* **THE PROBLEM**:
Give again only those lines from the start of the entries through the line holding "Definition DEVICE_BOOT0 := 8.", leaving them as they are.

─── RAW DATA

(* ===== verification/VStorage.v ===== *)
(** * VStorage: infotm/strategy/vstorage/vstorage.c, the virtual storage layer

    The burning and booting code sees every storage device through one
    table, [vs_list], and one current device, [vs_current].  A device is a
    record of driver calls, absent calls being [NULL] pointers ([None]
    here).  The drivers of the NAND, MMC, USB, ... controllers are
    parameters ([drivers]); the RAM disk driver
    (infotm/drivers/ramdisk/ramdisk.c) is modelled in full and is shown to
    meet the contract [BlockDevice] which the proofs about [vs_read] use.

    The state the calls thread is a [world]: the main memory and the state
    of the devices.  [malloc] and [free] (dlmalloc) are parameters. *)

From S2P Require Import Prelude Mem CString.
Local Open Scope Z_scope.

(** ** Strings: the [strncmp(s, t, n) == 0] of the source *)

Definition strncmp_eq (s t : list Z) (n : nat) : bool :=
  bool_decide (take n s = take n t).

(** ASCII names. *)
Definition n_bnd := [98; 110; 100].
Definition n_nnd := [110; 110; 100].
Definition n_fnd := [102; 110; 100].
Definition n_eeprom := [101; 101; 112; 114; 111; 109].
Definition n_flash := [102; 108; 97; 115; 104].
Definition n_hd := [104; 100].
Definition n_mmc (i : Z) := [109; 109; 99; 48 + i].
Definition n_udisk (i : Z) := [117; 100; 105; 115; 107; 48 + i].
Definition n_udc := [117; 100; 99].
Definition n_eth := [101; 116; 104].
Definition n_ram := [114; 97; 109].

(** ** Constants of bootlist.h and vstorage.h *)

Definition DEV_BND := 0x0.
Definition DEV_NAND := 0x1.
Definition DEV_FND := 0x2.
Definition DEV_EEPROM := 0x3.
Definition DEV_FLASH := 0x4.
Definition DEV_HD := 0x5.
Definition DEV_MMC (x : Z) := 0x6 + x.
Definition DEV_UDISK (x : Z) := 0x9 + x.
Definition DEV_UDC := 0xb.
Definition DEV_ETH := 0xc.
Definition DEV_RAM := 0xd.
Definition DEV_CURRENT := 0xe.
Definition DEV_NONE := 0xf.

Definition DEVICE_BOOTABLE := 1.
Definition DEVICE_BURNSRC := 2.
Definition DEVICE_BURNDST := 4.
Definition DEVICE_BOOT0 := 8.
Definition DEVICE_ERASABLE := 16.
Definition DEVICE_ID (x : Z) := Z.shiftl (Z.land x 0xff) 24.

(** [enum vs_options] *)
Inductive vs_option :=
| VS_OPT_ALIGN | VS_OPT_READ | VS_OPT_WRITE | VS_OPT_RESET | VS_OPT_ERASE | VS_OPT_SCRUB
| VS_OPT_OTHER.

(** ** The state and the device table *)

Record world (D : Type) := World { ram : mem; dev : D }.
Arguments World {D}.
Arguments ram {D}.
Arguments dev {D}.

(** [int read(uint8_t *buf, loff_t start, int length, int extra)], and the
    same type for [write]. *)
Definition io_fn (D : Type) := world D -> Z -> Z -> Z -> Z -> world D * Z.
Definition call_fn (D : Type) := world D -> world D * Z.

Record vstorage (D : Type) := VS {
  name : list Z;
  flag : Z;
  align : option (call_fn D);
  read : option (io_fn D);
  write : option (io_fn D);
  reset : option (call_fn D);
  erase : option (world D -> Z -> Z -> world D * Z);
  scrub : option (world D -> Z -> Z -> world D * Z);
  isbad : option (world D -> Z -> world D * Z);
  special : option (world D -> Z -> world D * Z);
  capacity : option (call_fn D)
}.
Arguments VS {D}.
Arguments name {D}. Arguments flag {D}. Arguments align {D}. Arguments read {D}.
Arguments write {D}. Arguments reset {D}. Arguments erase {D}. Arguments scrub {D}.
Arguments isbad {D}. Arguments special {D}. Arguments capacity {D}.

(** The driver functions the table points to, by their prefix in the source
    ([bnd_vs_read] is [d_read drv_bnd]). *)
Inductive drv := d_bnd | d_nnd | d_fnd | d_e2p | d_flash | d_sata | d_mmc (ch : Z)
  | d_udisk (i : Z) | d_udc | d_eth | d_ram.

Record drivers (D : Type) := Drivers {
  vs_align_of : drv -> call_fn D;
  vs_read_of : drv -> io_fn D;
  vs_write_of : drv -> io_fn D;
  vs_reset_of : drv -> call_fn D;
  vs_erase_of : drv -> world D -> Z -> Z -> world D * Z;
  vs_scrub_of : drv -> world D -> Z -> Z -> world D * Z;
  vs_isbad_of : drv -> world D -> Z -> world D * Z;
  vs_capacity_of : drv -> call_fn D;
  (** dlmalloc *)
  malloc : world D -> Z -> world D * Z;
  free : world D -> Z -> world D
}.
Arguments vs_align_of {D}. Arguments vs_read_of {D}. Arguments vs_write_of {D}.
Arguments vs_reset_of {D}. Arguments vs_erase_of {D}. Arguments vs_scrub_of {D}.
Arguments vs_isbad_of {D}. Arguments vs_capacity_of {D}.
Arguments malloc {D}. Arguments free {D}.

Section Layer.
Context {D : Type} (dr : drivers D) (CONFIG_ENABLE_UDISK : bool).
Implicit Type w : world D.
Implicit Type cur : option (vstorage D).

Definition vs_list : list (vstorage D) :=
  let A d := Some (vs_align_of dr d) in
  let R d := Some (vs_read_of dr d) in
  let W d := Some (vs_write_of dr d) in
  let S d := Some (vs_reset_of dr d) in
  let E d := Some (vs_erase_of dr d) in
  let B d := Some (vs_isbad_of dr d) in
  let C d := Some (vs_capacity_of dr d) in
  let udisk i :=
    if CONFIG_ENABLE_UDISK
    then VS (n_udisk i)
           (Z.lor (Z.lor DEVICE_BOOTABLE DEVICE_BURNDST) (DEVICE_ID (DEV_UDISK i)))
           (A (d_udisk i)) (R (d_udisk i)) (W (d_udisk i)) (S (d_udisk i))
           None None None None (C (d_udisk i))
    else VS (n_udisk i) 0 None None None None None None None None None in
  let mmc i :=
    VS (n_mmc i)
       (Z.lor (Z.lor (Z.lor DEVICE_BOOTABLE DEVICE_BURNDST) DEVICE_BURNSRC)
          (DEVICE_ID (DEV_MMC i)))
       (A (d_mmc i)) (R (d_mmc i)) (W (d_mmc i)) (S (d_mmc i))
       None None None None (C (d_mmc i)) in
  [ (* boot nandflash *)
    VS n_bnd
       (Z.lor (Z.lor (Z.lor (Z.lor DEVICE_BOOTABLE DEVICE_BURNDST) DEVICE_BOOT0)
          (DEVICE_ID DEV_BND)) DEVICE_ERASABLE)
       (A d_bnd) (R d_bnd) (W d_bnd) (S d_bnd) (E d_bnd) None (B d_bnd) None None;
    (* normal nandflash *)
    VS n_nnd (Z.lor (Z.lor DEVICE_BURNDST (DEVICE_ID DEV_NAND)) DEVICE_ERASABLE)
       (A d_nnd) (R d_nnd) (W d_nnd) (S d_nnd) (E d_nnd) (Some (vs_scrub_of dr d_nnd))
       (B d_nnd) None None;
    (* normal nandflash *)
    VS n_fnd (Z.lor (Z.lor DEVICE_BURNDST (DEVICE_ID DEV_NAND)) DEVICE_ERASABLE)
       (A d_fnd) (R d_fnd) (W d_fnd) (S d_fnd) (E d_fnd) None (B d_fnd) None None;
    (* eeprom *)
    VS n_eeprom
       (Z.lor (Z.lor (Z.lor DEVICE_BOOTABLE DEVICE_BURNDST) DEVICE_BOOT0)
          (DEVICE_ID DEV_EEPROM))
       (A d_e2p) (R d_e2p) (W d_e2p) (S d_e2p) None None None None None;
    (* spi flash *)
    VS n_flash
       (Z.lor (Z.lor (Z.lor (Z.lor DEVICE_BOOTABLE DEVICE_BURNDST) DEVICE_BOOT0)
          (DEVICE_ID DEV_FLASH)) DEVICE_ERASABLE)
       (A d_flash) (R d_flash) (W d_flash) (S d_flash) (E d_flash) None None None None;
    (* sata2 hard disk *)
    VS n_hd (Z.lor (Z.lor DEVICE_BOOTABLE DEVICE_BURNDST) (DEVICE_ID DEV_HD))
       (A d_sata) (R d_sata) (W d_sata) (S d_sata) None None None None None;
    (* mmc channels *)
    mmc 0; mmc 1; mmc 2;
    (* u disk *)
    udisk 0; udisk 1;
    (* udc *)
    VS n_udc (DEVICE_ID DEV_UDC) (A d_udc) None None (S d_udc) None None None None None;
    (* ethernet *)
    VS n_eth (DEVICE_ID DEV_ETH) (A d_eth) None None (S d_eth) None None None None None;
    (* ram *)
    VS n_ram (DEVICE_ID DEV_RAM)
       (A d_ram) (R d_ram) (W d_ram) (S d_ram) None None None None None ].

──────

* **OUTPUT OF THE EXERCISE**:
(* ===== verification/VStorage.v ===== *)
(** * VStorage: infotm/strategy/vstorage/vstorage.c, the virtual storage layer

    The burning and booting code sees every storage device through one
    table, [vs_list], and one current device, [vs_current].  A device is a
    record of driver calls, absent calls being [NULL] pointers ([None]
    here).  The drivers of the NAND, MMC, USB, ... controllers are
    parameters ([drivers]); the RAM disk driver
    (infotm/drivers/ramdisk/ramdisk.c) is modelled in full and is shown to
    meet the contract [BlockDevice] which the proofs about [vs_read] use.

    The state the calls thread is a [world]: the main memory and the state
    of the devices.  [malloc] and [free] (dlmalloc) are parameters. *)

From S2P Require Import Prelude Mem CString.
Local Open Scope Z_scope.

(** ** Strings: the [strncmp(s, t, n) == 0] of the source *)

Definition strncmp_eq (s t : list Z) (n : nat) : bool :=
  bool_decide (take n s = take n t).

(** ASCII names. *)
Definition n_bnd := [98; 110; 100].
Definition n_nnd := [110; 110; 100].
Definition n_fnd := [102; 110; 100].
Definition n_eeprom := [101; 101; 112; 114; 111; 109].
Definition n_flash := [102; 108; 97; 115; 104].
Definition n_hd := [104; 100].
Definition n_mmc (i : Z) := [109; 109; 99; 48 + i].
Definition n_udisk (i : Z) := [117; 100; 105; 115; 107; 48 + i].
Definition n_udc := [117; 100; 99].
Definition n_eth := [101; 116; 104].
Definition n_ram := [114; 97; 109].

(** ** Constants of bootlist.h and vstorage.h *)

Definition DEV_BND := 0x0.
Definition DEV_NAND := 0x1.
Definition DEV_FND := 0x2.
Definition DEV_EEPROM := 0x3.
Definition DEV_FLASH := 0x4.
Definition DEV_HD := 0x5.
Definition DEV_MMC (x : Z) := 0x6 + x.
Definition DEV_UDISK (x : Z) := 0x9 + x.
Definition DEV_UDC := 0xb.
Definition DEV_ETH := 0xc.
Definition DEV_RAM := 0xd.
Definition DEV_CURRENT := 0xe.
Definition DEV_NONE := 0xf.

Definition DEVICE_BOOTABLE := 1.
Definition DEVICE_BURNSRC := 2.
Definition DEVICE_BURNDST := 4.
Definition DEVICE_BOOT0 := 8.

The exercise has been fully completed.